START DATA PROVIDED
(** C1 (amended).  When the credential of the selected provider is absent,
    a run makes no request to a video back end (and extracts no frame):
    [generate_clip] raises the missing-key error before any call.  The
    clip loop does not propagate that error: every clip it attempts ends
    with status [FAILED] and the message of the missing key recorded on
    it, as a failure of that clip.  When the selected provider is OpenAI
    and the run has no starting frame yet, the run raises the missing-key
    error of the starting-frame stage before any call at all. *)
Theorem missing_credential (env : Collaborators) (self : FilmGenerator.t) (w : World) :
  credential_absent (FilmGenerator.config self) ->
  let run := FilmGenerator.generate env self w in
  Forall (fun e => ~ backend_event e) (new_events w run.2)
  /\ (forall i,
        ClipAttempt i ∈ new_events w run.2 ->
        ClipFailureNotice i (missing_key_message (FilmGenerator.config self))
          ∈ new_events w run.2
        /\ exists clip,
             clips (FilmGenerator.state run.1.2) !! i = Some clip
             /\ status clip = FAILED
             /\ error clip = Some (missing_key_message (FilmGenerator.config self)))
  /\ (provider (FilmGenerator.config self) = OPENAI ->
      starting_frame_path (FilmGenerator.state self) = None ->
      run.1.1 = Raise (mk_exn ValueError "OpenAI API key required for image generation")
      /\ new_events w run.2 = []).
Proof.
  intros Habs run.
  destruct (generate_stages env self w)
    as (r1 & self1 & w1 & evs1 & H1 & Hlog1 & Hevs1 & Hcfg & Hrest).
  fold run in Hrest.
  split; [|split].
  - destruct r1 as [u|e].
    + cbv zeta in Hrest. destruct Hrest as (evs2 & evs3 & Hlog2 & Hlogr & Hevs3 & _).
      destruct (clips_loop_absent env _ _ self1 w1 _ _ _
                  ltac:(rewrite Hcfg; exact Habs)
                  (triple_eta (FilmGenerator._generate_clips env self1 w1)))
        as (evs2' & Hlog2' & Hevs2').
      rewrite Hlog2 in Hlog2'. apply app_inv_head in Hlog2'. subst evs2'.
      rewrite (new_events_app w run.2 (evs1 ++ evs2 ++ evs3)).
      2:{ rewrite Hlogr, Hlog2, Hlog1, <- !app_assoc. reflexivity. }
      rewrite !Forall_app. split; [|split].
      * eapply Forall_impl; [exact Hevs1|]. apply stage_not_backend.
      * eapply Forall_impl; [exact Hevs2'|]. apply console_not_backend.
      * eapply Forall_impl; [exact Hevs3|]. apply stage_not_backend.
    + rewrite (new_events_app w run.2 evs1).
      2:{ rewrite Hrest. cbn. exact Hlog1. }
      eapply Forall_impl; [exact Hevs1|]. apply stage_not_backend.
  - intros i Hin. destruct r1 as [u|e].
    + cbv zeta in Hrest.
      destruct Hrest as (evs2 & evs3 & Hlog2 & Hlogr & Hevs3 & Hclips).
      assert (Hall : new_events w run.2 = evs1 ++ evs2 ++ evs3).
      { apply new_events_app.
        rewrite Hlogr, Hlog2, Hlog1, <- !app_assoc. reflexivity. }
      rewrite Hall in Hin |- *. rewrite Hclips.
      assert (Hin2 : ClipAttempt i ∈ evs2).
      { rewrite !elem_of_app in Hin. destruct Hin as [Hin|[Hin|Hin]]; [|exact Hin|].
        - rewrite Forall_forall in Hevs1. apply Hevs1 in Hin. contradiction.
        - rewrite Forall_forall in Hevs3. apply Hevs3 in Hin. contradiction. }
      rewrite <- (new_events_app _ _ _ Hlog2) in Hin2.
      rewrite <- Hcfg in Habs |- *.
      destruct (attempts_fail_without_credential env self1 w1 i Habs Hin2)
        as (Hnotice & Hclip).
      split; [|exact Hclip].
      rewrite (new_events_app _ _ _ Hlog2) in Hnotice.
      rewrite !elem_of_app. right. left. exact Hnotice.
    + exfalso. rewrite (new_events_app w run.2 evs1) in Hin.
      2:{ rewrite Hrest. cbn. exact Hlog1. }
      rewrite Forall_forall in Hevs1. apply Hevs1 in Hin. contradiction.
  - intros Hprov Hsf. unfold credential_absent in Habs. rewrite Hprov in Habs.
    destruct (starting_frame_needs_openai_key_aux env (FilmGenerator.config self) w Habs
                self eq_refl Hsf) as (Hr & _ & Hev).
    split; assumption.
Qed.

Lemma missing_credential_witness :
  let self := Scenarios.generator_over Scenarios.gemini_without_key Scenarios.empty_world in
  let run := FilmGenerator.generate Scenarios.reliable self Scenarios.empty_world in
  Forall (fun e => ~ backend_event e) (new_events Scenarios.empty_world run.2).
Proof.
  cbv zeta.
  refine (proj1 (missing_credential Scenarios.reliable
                   (Scenarios.generator_over Scenarios.gemini_without_key
                      Scenarios.empty_world)
                   Scenarios.empty_world _)).
  vm_compute. reflexivity.
Defined.

(** * Further properties of the code *)

(** ** state.py: the checkpoint file *)

Lemma load_after_save (mgr : StateManager.t) (st : FilmState) (w : World) :
  StateManager.load mgr (StateManager.save mgr st w) = Ok (Some st).
Proof.
  unfold StateManager.load, StateManager.save, write_file. cbn [fs].
  rewrite lookup_insert_eq, model_validate_dump. reflexivity.
Qed.

(** X1.  After [clear], [load] finds no checkpoint, whatever the state file
    held before, a document that does not parse included. *)
Theorem load_after_clear (mgr : StateManager.t) (w : World) :
  StateManager.load mgr (StateManager.clear mgr w) = Ok None.
Proof.
  unfold StateManager.load, StateManager.clear, path_exists.
  destruct (fs w !! StateManager.state_file mgr) as [c|] eqn:Hfile.
  - unfold unlink. cbn [fs]. rewrite lookup_delete_eq. reflexivity.
  - rewrite Hfile. reflexivity.
Qed.

(** X2.  [save] overwrites: of two saves in a row only the second one is
    left, so saving the same state twice is saving it once. *)
Theorem save_overwrites (mgr : StateManager.t) (st1 st2 : FilmState) (w : World) :
  StateManager.save mgr st2 (StateManager.save mgr st1 w) = StateManager.save mgr st2 w.
Proof.
  unfold StateManager.save, write_file, mkdir_parents. cbn [fs log].
  rewrite mkdir_present.
  - rewrite insert_insert_eq. reflexivity.
  - intros p Hp.
    destruct (mkdir_made _ p (fs w) Hp) as [c Hc].
    destruct (decide (StateManager.state_file mgr = p)) as [->|Hne].
    + rewrite lookup_insert_eq. eauto.
    + rewrite lookup_insert_ne by exact Hne. eauto.
Qed.



(** The first save of a run makes the output directory. *)
Example save_makes_the_output_directory :
  let w := StateManager.save (StateManager.__init__ "films/robot")
             (mkFilmState (Scenarios.openai_config 30) "films/robot" None [] None false)
             Scenarios.empty_world in
  fs w !! "films" = Some Directory /\ fs w !! "films/robot" = Some Directory
  /\ path_exists w "films/robot/state.json" = true.
Proof. vm_compute. repeat split; reflexivity. Qed.

(** ** generator.py: the constructor *)

(** X4.  A generator constructed with [resume] over a saved checkpoint
    takes the state of the checkpoint and replaces its config by the
    requested one: the clip list, the starting frame, the final video and
    the completion flag are those of the checkpoint, and the number of
    clips is not recomputed from the new durations. *)
Theorem resume_takes_checkpoint (config : FilmConfig) (output_dir : Path)
    (st : FilmState) (w : World) :
  FilmGenerator.__init__ config output_dir true
    (StateManager.save (StateManager.__init__ output_dir) st w)
  = Ok (FilmGenerator.mk config output_dir (StateManager.__init__ output_dir)
          (mkFilmState config (Models.output_dir st) (starting_frame_path st)
                       (clips st) (final_video_path st) (completed st))).
Proof.
  unfold FilmGenerator.__init__. rewrite load_after_save. reflexivity.
Qed.

(** X5.  Without [resume] the constructor does not read the world; with
    [resume] and no state file it builds the same fresh state; and with
    [resume] over a state file that cannot be loaded it raises the error
    of [load] instead of starting afresh. *)
Theorem constructor_without_checkpoint (config : FilmConfig) (output_dir : Path)
    (w : World) :
  (forall w', FilmGenerator.__init__ config output_dir false w
              = FilmGenerator.__init__ config output_dir false w')
  /\ (fs w !! joinpath output_dir "state.json" = None ->
      FilmGenerator.__init__ config output_dir true w
      = FilmGenerator.__init__ config output_dir false w)
  /\ (forall e,
        StateManager.load (StateManager.__init__ output_dir) w = Raise e ->
        FilmGenerator.__init__ config output_dir true w = Raise e).
Proof.
  split; [reflexivity|]. split.
  - intros Hnone. unfold FilmGenerator.__init__, StateManager.load.
    cbn [StateManager.__init__ StateManager.state_file]. rewrite Hnone. reflexivity.
  - intros e He. unfold FilmGenerator.__init__. rewrite He. reflexivity.
Qed.

Lemma constructor_without_checkpoint_witness :
  FilmGenerator.__init__ (Scenarios.openai_config 30) "out" true Scenarios.empty_world
  = FilmGenerator.__init__ (Scenarios.openai_config 30) "out" false Scenarios.empty_world.
Proof.
  apply (constructor_without_checkpoint (Scenarios.openai_config 30) "out"
           Scenarios.empty_world).
  vm_compute. reflexivity.
Defined.

(** A state file that holds a video instead of a document stops the
    constructor. *)
Example constructor_over_foreign_file :
  match FilmGenerator.__init__ (Scenarios.openai_config 30) "out" true
          (write_file "out/state.json" Media Scenarios.empty_world) with
  | Raise e => exn_class e = UnicodeDecodeError
  | Ok _ => False
  end.
Proof. vm_compute. reflexivity. Qed.

(** ** config.py *)

Section CreateFilmConfig.

Import Pydantic.

Lemma FilmStyle_value_of s v : FilmStyle_of s = Ok v -> FilmStyle_value v = s.
Proof.
  unfold FilmStyle_of.
  repeat match goal with
         | |- context [String.eqb s ?x] =>
             destruct (String.eqb_spec s x) as [->|_]; [intros [= <-]; reflexivity|]
         end.
  discriminate.
Qed.

Lemma MusicVibe_value_of s v : MusicVibe_of s = Ok v -> MusicVibe_value v = s.
Proof.
  unfold MusicVibe_of.
  repeat match goal with
         | |- context [String.eqb s ?x] =>
             destruct (String.eqb_spec s x) as [->|_]; [intros [= <-]; reflexivity|]
         end.
  discriminate.
Qed.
END DATA PROVIDED
-- DIRECTIONS --
Go over the data and return every line that includes the word "reliable".

-- THE COMPLETED TASK --
  let run := FilmGenerator.generate Scenarios.reliable self Scenarios.empty_world in
  refine (proj1 (missing_credential Scenarios.reliable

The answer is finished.